Smog: Piemonte cancella lo stop dei diesel Euro 5, prima regione del bacino padano

Smog: Piemonte cancella lo stop dei diesel Euro 5, prima regione del bacino padano

PIEMONTE –  Nessuno stop per i diesel Euro 5, incentivi per i biocarburanti e le nuove stufe, risorse per gli arredi urbani e le coltivazioni che abbattono gli inquinanti, bandi per car sharing e nuove postazioni per biciclette. Sono queste le misure antismog contenute nell’aggiornamento del piano regionale di qualità dell’aria approvato dalla Regione Piemonte che è quindi la prima Regione tra quelle del Bacino Padano, che comprende anche Lombardia, Veneto e Emilia Romagna, a cancellare il blocco strutturale delle auto diesel Euro 5, nei mesi da ottobre ad aprile, nell’area metropolitana di Torino e a Novara. decreto, approvato dal governo nel luglio 2025 per le Regioni del Bacino padano, prevedeva infatti l’entrata in vigore da ottobre 2026 del blocco per i veicoli Diesel Euro 5 nei centri urbani con più di 100 mila abitanti, quindi in Piemonte avrebbe coinvolto l’area metropolitana di Torino e Novara.

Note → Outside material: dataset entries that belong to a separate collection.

(* ===== verification/NewPeer.v ===== *)
(** * Bringing up an endpoint, and accepting connections

    [started] is what a successful [new_peer] has done, in order: its contact was
    asked for our address, the port was forwarded if configured, the endpoint was
    accepting connections, and only then the contact verified the public address. *)

From Stdlib Require Import Strings.Byte.
From S2P Require Import Prelude Std Foreign WireTypes Errors ConfigTypes Prog ProgFacts Effects.
From S2P Require Import Wire Config ConfigFacts Connection Igd Endpoint EndpointFacts.

Local Open Scope prog_scope.

Section NewPeer.
Context {F : Foreign} {Bc : Bincode} {Bo : Backoff}.

(** ** Bringing up a peer *)

(** The conversation that found the address the contact sees. *)
Definition seen_by (contact : option Connection) (visible : option SocketAddr)
    (tr : list (event ev)) : Prop :=
  match contact with
  | None => visible = None /\ tr = []
  | Some c => exists addr, visible = Some addr /\ runs (endpoint_echo c) tr (Done (Ok addr))
  end.

Lemma visible_addr_runs contact tr visible :
  runs (visible_addr contact) tr (Done (Ok visible)) -> seen_by contact visible tr.
Proof.
  destruct contact as [c|]; cbn [visible_addr seen_by]; intros H.
  - apply runs_bind_done in H as ([a|e] & t1 & t2 & -> & H1 & H).
    + apply runs_ret_done in H as [-> ?]. simplify_eq. rewrite app_nil_r. eauto.
    + run_inv.
  - apply runs_ret_done in H as [-> ?]. by simplify_eq.
Qed.

Lemma resolve_runs e ip port contact tr a e' :
  runs (resolve_public_addr e ip port contact) tr (Done (Ok (a, e'))) ->
  exists visible, seen_by contact visible tr
    /\ a = choose_public_addr (ep_local_addr e) ip port visible /\ e' = set_public_addr e a.
Proof.
  unfold resolve_public_addr. intros H.
  apply runs_try_done in H as [(v & t1 & t2 & -> & H1 & H)|(x & H1 & He)]; [|done].
  apply runs_ret_done in H as [-> H]. injection H as -> ->. rewrite app_nil_r.
  apply visible_addr_runs in H1. eauto.
Qed.

(** The port was forwarded, if that is configured. *)
Definition forwarded (config : Config) (public local : SocketAddr) (tr : list (event ev)) : Prop :=
  if forward_port config then
    exists rx, runs (igd_forward_port (sa_port public) local (effective_lease config) rx) tr (Done (Ok tt))
  else tr = [].

Lemma forward_runs config cert key ic public local rx tr :
  configures config cert key ic ->
  runs (forward_if_configured ic public local rx) tr (Done (Ok tt)) ->
  forwarded config public local tr.
Proof.
  intros (idle & roots & server & _ & _ & _ & ->). unfold forward_if_configured, forwarded.
  cbn [ic_forward_port ic_upnp_lease_duration]. destruct (forward_port config); intros H.
  - exists rx. unfold timeout in H. apply runs_bind_done in H as (r & t1 & t2 & -> & H1 & H).
    apply runs_bind_done in H1 as (w & t3 & t4 & -> & H1 & H2). apply runs_ret_done in H2 as [-> ->].
    apply runs_within_done in H1. destruct w as [[[]|e]|]; cbn [map_err] in H; [|by run_inv..].
    run_inv. by rewrite ?app_nil_r.
  - by apply runs_ret_done in H as [-> _].
Qed.

(** The contact, if there is one, verified the address. *)
Definition verified_by (contact : option Connection) (public : SocketAddr) (tr : list (event ev)) :
    Prop :=
  match contact with
  | None => tr = []
  | Some c => runs (endpoint_verification c public) tr (Done (Ok true))
  end.

Lemma check_runs contact public tr r :
  runs (check_reachable contact public) tr (Done r) ->
  match r with
  | Ok _ => verified_by (option_map fst contact) public tr
  | Err (EndpointError_EndpointVerification peer error) =>
      exists c i t, contact = Some (c, i)
        /\ runs (endpoint_verification c public) t (Done (Err error))
        /\ tr = t ++ [Ev (RemoteAddress (conn_inner c)) peer]
  | Err e =>
      exists c i, e = EndpointError_Unreachable public /\ contact = Some (c, i)
        /\ runs (endpoint_verification c public) tr (Done (Ok false))
  end.
Proof.
  destruct contact as [[c i]|]; cbn [check_reachable option_map fst verified_by]; intros H.
  - apply runs_bind_done in H as ([[]|e] & t1 & t2 & -> & H1 & H); cbn [negb] in H.
    + apply runs_ret_done in H as [-> ->]. by rewrite app_nil_r.
    + apply runs_ret_done in H as [-> ->]. rewrite app_nil_r. by exists c, i.
    + apply runs_bind_done in H as (peer & t3 & t4 & -> & H2 & H). apply runs_call_done in H2 as ->.
      apply runs_ret_done in H as [-> ->]. by exists c, i, t1.
  - by apply runs_ret_done in H as [-> ->].
Qed.

(** What an endpoint does for itself while it is brought up. *)
Definition bring_up (v : event ev) : Prop :=
  match v with
  | Ev e _ =>
      match e with
      | GenerateSimpleSelfSigned _ | NewTerminationChannel _ | EndpointServer _ _
      | EndpointLocalAddr _ | SetDefaultClientConfig _ _ => True
      | _ => False
      end
  end.

(** A peer that was brought up. *)
Definition started (contacts : list SocketAddr) (config : Config) (ep : Endpoint)
    (inc : IncomingConnections) (contact : option Connection) (tr : list (event ev)) : Prop :=
  exists t0 te tf tv visible quinn_incoming tx,
    tr = t0 ++ te ++ tf
         ++ [Ev (NewConnectionChannel STANDARD_CHANNEL_SIZE) (tx, ic_rx inc);
             Ev (Spawn (ListenForIncomingConnections quinn_incoming tx (quinn_endpoint ep)
                          (ep_retry_config ep))) tt]
         ++ tv
    /\ Ev (EndpointLocalAddr (quinn_endpoint ep)) (Ok (local_addr ep)) ∈ t0
    /\ seen_by contact visible te
    /\ ep_public_addr ep =
         Some (choose_public_addr (local_addr ep) (external_ip config) (external_port config) visible)
    /\ forwarded config (public_addr ep) (local_addr ep) tf
    /\ verified_by contact (public_addr ep) tv
    /\ ep_retry_config ep = retry_config config
    /\ (contacts = [] -> contact = None /\ Forall bring_up t0).

Lemma new_peer_started la contacts config tr ep inc contact :
  runs (new_peer la contacts config) tr (Done (Ok (ep, inc, contact))) ->
  started contacts config ep inc (option_map fst contact) tr.
Proof.
  unfold new_peer. intros H.
  apply runs_try_done in H as [(ic & t1 & t2 & -> & Hcfg & H)|(x & H1 & He)]; [|done].
  apply try_from_config_runs in Hcfg as (crt & cert & -> & _ & Hcfg).
  apply runs_bind_done in H as ([ttx trx] & t3 & t4 & -> & H1 & H). apply runs_call_done in H1 as ->.
  apply runs_try_done in H as [([qe qi] & t5 & t6 & -> & H1 & H)|(x & H1 & He)]; [|done].
  apply runs_call_done in H1 as ->.
  apply runs_try_done in H as [(local & t7 & t8 & -> & H1 & H)|(x & H1 & He)]; [|done].
  apply runs_call_done in H1 as ->.
  apply runs_bind_done in H as ([] & t9 & t10 & -> & H1 & H). apply runs_call_done in H1 as ->.
  apply runs_bind_done in H as (contact' & tc & t11 & -> & Hany & H).
  apply runs_try_done in H as [([a e'] & te & t12 & -> & H1 & H)|(x & H1 & He)]; [|done].
  apply resolve_runs in H1 as (visible & Hseen & Ha & ->). cbn [ep_local_addr set_public_addr] in *.
  apply runs_try_done in H as [([] & tf & t13 & -> & H1 & H)|(x & H1 & He)]; [|done].
  apply (forward_runs _ _ _ _ _ _ _ _ Hcfg) in H1.
  apply runs_bind_done in H as ([ctx crx] & t14 & t15 & -> & H2 & H). apply runs_call_done in H2 as ->.
  apply runs_bind_done in H as ([] & t16 & t17 & -> & H2 & H). apply runs_call_done in H2 as ->.
  apply runs_try_done in H as [([] & tv & t18 & -> & H2 & H)|(x & H2 & He)]; [|done].
  apply check_runs in H2. apply runs_ret_done in H as [-> H]. injection H as -> -> ->.
  rewrite app_nil_r. destruct Hcfg as (idle & roots & server & _ & _ & _ & ->).
  unfold started. cbn [ic_rx ep_public_addr quinn_endpoint ep_retry_config local_addr public_addr
    unwrap_or ep_local_addr ic_retry_config ic_external_ip ic_external_port set_public_addr] in *.
  eexists ([_] ++ [_] ++ [_] ++ [_] ++ [_] ++ tc), te, tf, tv, visible, qi, ctx.
  split_and!; [by rewrite <- !app_assoc|set_solver|done|by rewrite Ha|done..|].
  intros ->. cbn in Hany. destruct Hany as [-> Hany]. destruct Hany; simplify_eq.
  split; [done|by repeat constructor].
Qed.

(** C16: the steps of a successful [new_peer] in their order: the public address is
    chosen from the configuration, what the contact sees and the local address; the
    port of that address is forwarded if configured; the endpoint accepts incoming
    connections before the contact verifies the address; and with a contact the
    endpoint is returned only after the contact confirmed the public address. *)
Theorem new_peer_ok la contacts config tr ep inc contact :
  runs (new_peer la contacts config) tr (Done (Ok (ep, inc, contact))) ->
  started contacts config ep inc (option_map fst contact) tr.
Proof. apply new_peer_started. Qed.

(** ** The errors of [new_peer] *)

Definition ends_with (tr : list (event ev)) (P : list (event ev) -> Prop) : Prop :=
  exists t0 t, tr = t0 ++ t /\ P t.

Lemma ends_with_app t1 t2 P : ends_with t2 P -> ends_with (t1 ++ t2) P.
Proof. intros (t0 & t & -> & HP). exists (t1 ++ t0), t. by rewrite app_assoc. Qed.

(** Where an error of [new_peer] comes from. *)
Definition error_origin (config : Config) (tr : list (event ev)) (e : EndpointError) : Prop :=
  match e with
  | EndpointError_Config _ | EndpointError_IoError _ => True
  | EndpointError_Socket _ => False
  | EndpointError_Upnp _ => forward_port config = true
  | EndpointError_EndpointEcho peer error =>
      exists c, ends_with tr (fun t => exists t', t = t' ++ [Ev (RemoteAddress (conn_inner c)) peer]
        /\ runs (endpoint_echo c) t' (Done (Err error)))
  | EndpointError_EndpointVerification peer error =>
      exists c public, ends_with tr (fun t => exists t',
        t = t' ++ [Ev (RemoteAddress (conn_inner c)) peer]
        /\ runs (endpoint_verification c public) t' (Done (Err error)))
  | EndpointError_Unreachable public =>
      exists c, ends_with tr (fun t => runs (endpoint_verification c public) t (Done (Ok false)))
  end.
Lemma outer_silent tr0 s :
  Forall (fun v => exists a, v = Ev (NextBi bs) a) tr0 -> written s tr0 = [].
Proof. intros Ho. apply flat_nil. revert Ho. apply Forall_impl. by intros v [a ->]. Qed.

Lemma part_send_stream tr tr0 ps hs q :
  parts tr tr0 ps hs -> Forall (bi_event bs tx) tr -> q ∈ ps -> q.1 ∈ send_streams tr.
Proof.
  intros [_ [k Hp] _ _ _ _] He Hq. destruct (bi_streams_of tr He) as [-> _].
  apply elem_of_app. left. rewrite Hp. apply list_elem_of_fmap. exists q.
  split; [done|]. apply elem_of_app. by left.
Qed.

Lemma bi_thread_writes_own tr tr0 ps hs :
  parts tr tr0 ps hs -> Forall (bi_event bs tx) tr -> writes_own tr.
Proof.
  intros Hp He s Hs. pose proof Hp as [_ _ Hh _ Hout Hsp%spawns_merges]. cbn [app] in Hsp.
  rewrite <- (outer_silent tr0 s Hout). apply (written_single _ _ 0 _ _ Hsp); [done|].
  intros [|i] h Hi Eh; [done|].
  destruct (Forall2_lookup_r _ _ _ _ _ Hh Eh) as (q & Hq & _).
  eapply handler_silent; [exact Hp|exact Hq|exact Eh| |].
  - intros <-. apply Hs. eapply part_send_stream; [done..|]. by eapply list_elem_of_lookup_2.
  - intros Hin. apply Hs. destruct (bi_streams_of tr He) as [-> _]. apply elem_of_app. by right.
Qed.

(** What is written on an accepted stream was written by its handler. *)
Lemma bi_thread_written tr tr0 ps hs p :
  parts tr tr0 ps hs -> Ev (NextBi bs) (Some (Ok p)) ∈ tr ->
  written p.1 tr = [] \/ exists h, handler_trace n ep peer tx p h /\ written p.1 tr = written p.1 h.
Proof.
  intros Hp Hv. pose proof Hp as [Hnd [k Hacc] Hh _ Hout Hsp%spawns_merges]. cbn [app] in Hsp.
  assert (p ∈ bi_accepted tr) as Hin by (apply elem_of_flat; eexists; split; [exact Hv|by left]).
  pose proof Hnd as (Hn1 & Hn2 & _)%list.NoDup_app.
  assert (p.1 ∉ map fst (bi_opened tr)) as Ho.
  { apply Hn2. apply list_elem_of_fmap. eauto. }
  assert (forall i q, ps !! i = Some q -> q.1 = p.1 -> q = p) as Huniq.
  { intros i q Hq Heq. apply list_elem_of_lookup in Hin as [j Hj].
    assert (bi_accepted tr !! i = Some q) as Hi
      by (rewrite Hacc; by apply lookup_app_l_Some).
    assert (i = j) as ->; [|congruence]. apply (NoDup_lookup _ i j p.1 Hn1);
      rewrite list_lookup_fmap; [by rewrite Hi; cbn; rewrite Heq|by rewrite Hj]. }
  destruct (decide (p ∈ ps)) as [Hps|Hps].
  - apply list_elem_of_lookup in Hps as [i Hi].
    destruct (Forall2_lookup_l _ _ _ _ _ Hh Hi) as (h & Eh & Hht). right. exists h. split; [done|].
    apply (written_single _ _ (S i) _ _ Hsp); [done|].
    intros [|j] h' Hj Eh'; [injection Eh' as <-; by apply outer_silent|].
    destruct (Forall2_lookup_r _ _ _ _ _ Hh Eh') as (q & Hq & _).
    eapply handler_silent; [exact Hp|exact Hq|exact Eh'| |done]. intros Heq. apply Hj.
    f_equal. apply (NoDup_lookup (map fst ps) j i p.1);
      [|by rewrite list_lookup_fmap, Hq; cbn; rewrite Heq|by rewrite list_lookup_fmap, Hi].
    rewrite Hacc, map_app in Hn1. by apply list.NoDup_app in Hn1 as (? & _).
  - left. rewrite <- (outer_silent tr0 p.1 Hout). apply (written_single _ _ 0 _ _ Hsp); [done|].
    intros [|i] h Hi Eh; [done|].
    destruct (Forall2_lookup_r _ _ _ _ _ Hh Eh) as (q & Hq & _).
    eapply handler_silent; [exact Hp|exact Hq|exact Eh| |done]. intros Heq. apply Hps.
    rewrite <- (Huniq _ _ Hq Heq). by eapply list_elem_of_lookup_2.
Qed.

End BiThread.
End SystemFacts.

Il blocco sarebbe scattato in assenza di misure compensative che la Regione Piemonte ha invece individuato grazie al lavoro della Struttura speciale avviata lo scorso anno e composta dalle direzioni regionali interessate, Arpa, Ires, Province e Città Metropolitana di Torino, Politecnico di Torino, Università di Torino e del Piemonte Orientale, enti di formazione e ricerca universitaria. In Piemonte il blocco dei veicoli Diesel Euro 5 avrebbe interessato 307 mila utenti in tutta la Regione. La Struttura speciale in questi mesi ha analizzato e individuato una serie di interventi finalizzati all’abbattimento degli inquinanti con un’azione coordinata che si sviluppa su più fronti: la mobilità, con incentivi per l’utilizzo di biocarburanti sui mezzi per il trasporto pubblico e per le auto private; sistemi di regolazione del traffico basati sull’intelligenza artificiale, interventi di rigenerazione urbana e potenziamento della mobilità pulita; l’agricoltura con la diffusione di colture che riducono la diffusione di gas e ammoniaca nell’aria, e l’energia, con incentivi per la manutenzione degli impianti di riscaldamento vetusti, l’installazione di quelli nuovi e meno inquinanti e con interventi di efficientamento energetico degli immobili e riduzione dei consumi.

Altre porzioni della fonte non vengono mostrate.